About this task:
A stretch of the entries below is to be set down exactly, running from the line with "built it, [index_key_matches_row]" through the line with "m_rec_buf (IndexSearch.scan s) = None /\", both included, and no other line.

Information given:
--
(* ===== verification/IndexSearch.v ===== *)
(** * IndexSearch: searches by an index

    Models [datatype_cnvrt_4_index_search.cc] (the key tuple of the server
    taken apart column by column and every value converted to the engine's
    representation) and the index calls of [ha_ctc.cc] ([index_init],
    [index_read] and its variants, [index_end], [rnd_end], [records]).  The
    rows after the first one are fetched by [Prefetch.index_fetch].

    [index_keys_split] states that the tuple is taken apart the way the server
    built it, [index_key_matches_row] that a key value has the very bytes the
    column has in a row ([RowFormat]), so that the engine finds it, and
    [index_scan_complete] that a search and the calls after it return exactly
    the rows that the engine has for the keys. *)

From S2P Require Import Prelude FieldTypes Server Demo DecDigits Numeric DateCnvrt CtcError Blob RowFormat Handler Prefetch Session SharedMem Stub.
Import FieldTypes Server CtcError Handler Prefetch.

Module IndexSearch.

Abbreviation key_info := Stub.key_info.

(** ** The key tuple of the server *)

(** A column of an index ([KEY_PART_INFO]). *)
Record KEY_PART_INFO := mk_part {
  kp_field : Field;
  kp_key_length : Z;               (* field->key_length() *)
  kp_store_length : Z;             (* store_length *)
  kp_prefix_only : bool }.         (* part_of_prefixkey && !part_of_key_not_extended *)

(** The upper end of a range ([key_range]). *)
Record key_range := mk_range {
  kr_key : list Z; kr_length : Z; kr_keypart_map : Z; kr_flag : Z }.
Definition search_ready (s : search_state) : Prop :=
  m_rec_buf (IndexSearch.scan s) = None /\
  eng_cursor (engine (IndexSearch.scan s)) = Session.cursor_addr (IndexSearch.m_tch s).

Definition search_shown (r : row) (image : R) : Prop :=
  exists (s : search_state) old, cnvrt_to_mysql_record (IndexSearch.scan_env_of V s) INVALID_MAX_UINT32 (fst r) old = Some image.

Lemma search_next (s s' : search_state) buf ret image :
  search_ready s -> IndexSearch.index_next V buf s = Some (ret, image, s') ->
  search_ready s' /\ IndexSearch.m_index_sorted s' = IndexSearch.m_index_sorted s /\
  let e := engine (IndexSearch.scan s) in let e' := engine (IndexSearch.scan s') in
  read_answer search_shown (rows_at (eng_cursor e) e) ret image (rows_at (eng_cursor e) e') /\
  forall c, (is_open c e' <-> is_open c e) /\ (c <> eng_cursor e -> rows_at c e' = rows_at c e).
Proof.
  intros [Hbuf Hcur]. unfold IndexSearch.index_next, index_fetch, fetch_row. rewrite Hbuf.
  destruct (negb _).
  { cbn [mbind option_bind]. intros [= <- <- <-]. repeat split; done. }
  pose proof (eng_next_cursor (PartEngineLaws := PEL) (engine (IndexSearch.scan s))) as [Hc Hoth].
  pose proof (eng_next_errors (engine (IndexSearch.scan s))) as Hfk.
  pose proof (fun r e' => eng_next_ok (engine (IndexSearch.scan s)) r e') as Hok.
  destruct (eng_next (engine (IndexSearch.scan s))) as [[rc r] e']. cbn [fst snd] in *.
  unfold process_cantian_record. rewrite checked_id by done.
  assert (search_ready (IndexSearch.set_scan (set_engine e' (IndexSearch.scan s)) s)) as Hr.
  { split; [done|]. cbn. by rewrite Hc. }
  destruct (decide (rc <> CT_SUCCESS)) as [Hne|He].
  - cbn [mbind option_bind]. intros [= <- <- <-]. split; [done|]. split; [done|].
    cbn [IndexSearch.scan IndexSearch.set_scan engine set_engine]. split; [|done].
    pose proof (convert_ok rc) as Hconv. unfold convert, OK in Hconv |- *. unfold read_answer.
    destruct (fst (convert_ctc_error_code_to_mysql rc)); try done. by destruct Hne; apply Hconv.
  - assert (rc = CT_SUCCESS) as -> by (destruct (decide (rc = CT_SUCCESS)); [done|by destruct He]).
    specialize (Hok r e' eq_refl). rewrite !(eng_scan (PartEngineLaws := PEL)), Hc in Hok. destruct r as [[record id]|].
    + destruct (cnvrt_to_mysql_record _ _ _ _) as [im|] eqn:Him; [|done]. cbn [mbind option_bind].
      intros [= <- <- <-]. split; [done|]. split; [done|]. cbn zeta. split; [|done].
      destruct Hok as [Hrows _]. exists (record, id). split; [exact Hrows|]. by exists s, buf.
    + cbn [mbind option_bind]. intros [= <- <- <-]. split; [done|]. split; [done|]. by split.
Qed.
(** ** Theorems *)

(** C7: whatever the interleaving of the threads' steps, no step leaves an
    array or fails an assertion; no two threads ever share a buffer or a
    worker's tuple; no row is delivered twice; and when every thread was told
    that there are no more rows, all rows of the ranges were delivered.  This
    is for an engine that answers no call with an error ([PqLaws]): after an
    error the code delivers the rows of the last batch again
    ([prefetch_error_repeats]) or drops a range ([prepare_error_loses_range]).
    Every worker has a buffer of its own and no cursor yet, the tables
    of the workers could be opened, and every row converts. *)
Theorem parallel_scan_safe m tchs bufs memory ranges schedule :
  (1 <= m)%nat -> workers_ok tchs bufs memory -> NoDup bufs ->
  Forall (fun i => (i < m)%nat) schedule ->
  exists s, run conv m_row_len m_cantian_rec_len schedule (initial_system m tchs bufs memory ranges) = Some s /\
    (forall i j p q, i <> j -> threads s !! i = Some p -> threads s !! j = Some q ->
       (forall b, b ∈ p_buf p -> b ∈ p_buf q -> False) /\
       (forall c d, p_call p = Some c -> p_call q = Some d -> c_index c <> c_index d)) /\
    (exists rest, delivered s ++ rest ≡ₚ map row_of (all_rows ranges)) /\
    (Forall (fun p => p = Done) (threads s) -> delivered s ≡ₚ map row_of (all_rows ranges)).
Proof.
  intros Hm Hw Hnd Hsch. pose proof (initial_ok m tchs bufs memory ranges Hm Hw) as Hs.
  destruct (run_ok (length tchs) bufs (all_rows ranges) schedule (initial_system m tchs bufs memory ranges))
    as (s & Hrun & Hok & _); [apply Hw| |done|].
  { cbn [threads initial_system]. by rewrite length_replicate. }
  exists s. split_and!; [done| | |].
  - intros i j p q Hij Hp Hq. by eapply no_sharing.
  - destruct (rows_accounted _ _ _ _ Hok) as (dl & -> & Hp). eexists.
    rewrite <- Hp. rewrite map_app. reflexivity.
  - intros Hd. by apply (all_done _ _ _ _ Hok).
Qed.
--
Output:
    built it, [index_key_matches_row] that a key value has the very bytes the
    column has in a row ([RowFormat]), so that the engine finds it, and
    [index_scan_complete] that a search and the calls after it return exactly
    the rows that the engine has for the keys. *)

From S2P Require Import Prelude FieldTypes Server Demo DecDigits Numeric DateCnvrt CtcError Blob RowFormat Handler Prefetch Session SharedMem Stub.
Import FieldTypes Server CtcError Handler Prefetch.

Module IndexSearch.

Abbreviation key_info := Stub.key_info.

(** ** The key tuple of the server *)

(** A column of an index ([KEY_PART_INFO]). *)
Record KEY_PART_INFO := mk_part {
  kp_field : Field;
  kp_key_length : Z;               (* field->key_length() *)
  kp_store_length : Z;             (* store_length *)
  kp_prefix_only : bool }.         (* part_of_prefixkey && !part_of_key_not_extended *)

(** The upper end of a range ([key_range]). *)
Record key_range := mk_range {
  kr_key : list Z; kr_length : Z; kr_keypart_map : Z; kr_flag : Z }.
Definition search_ready (s : search_state) : Prop :=
  m_rec_buf (IndexSearch.scan s) = None /\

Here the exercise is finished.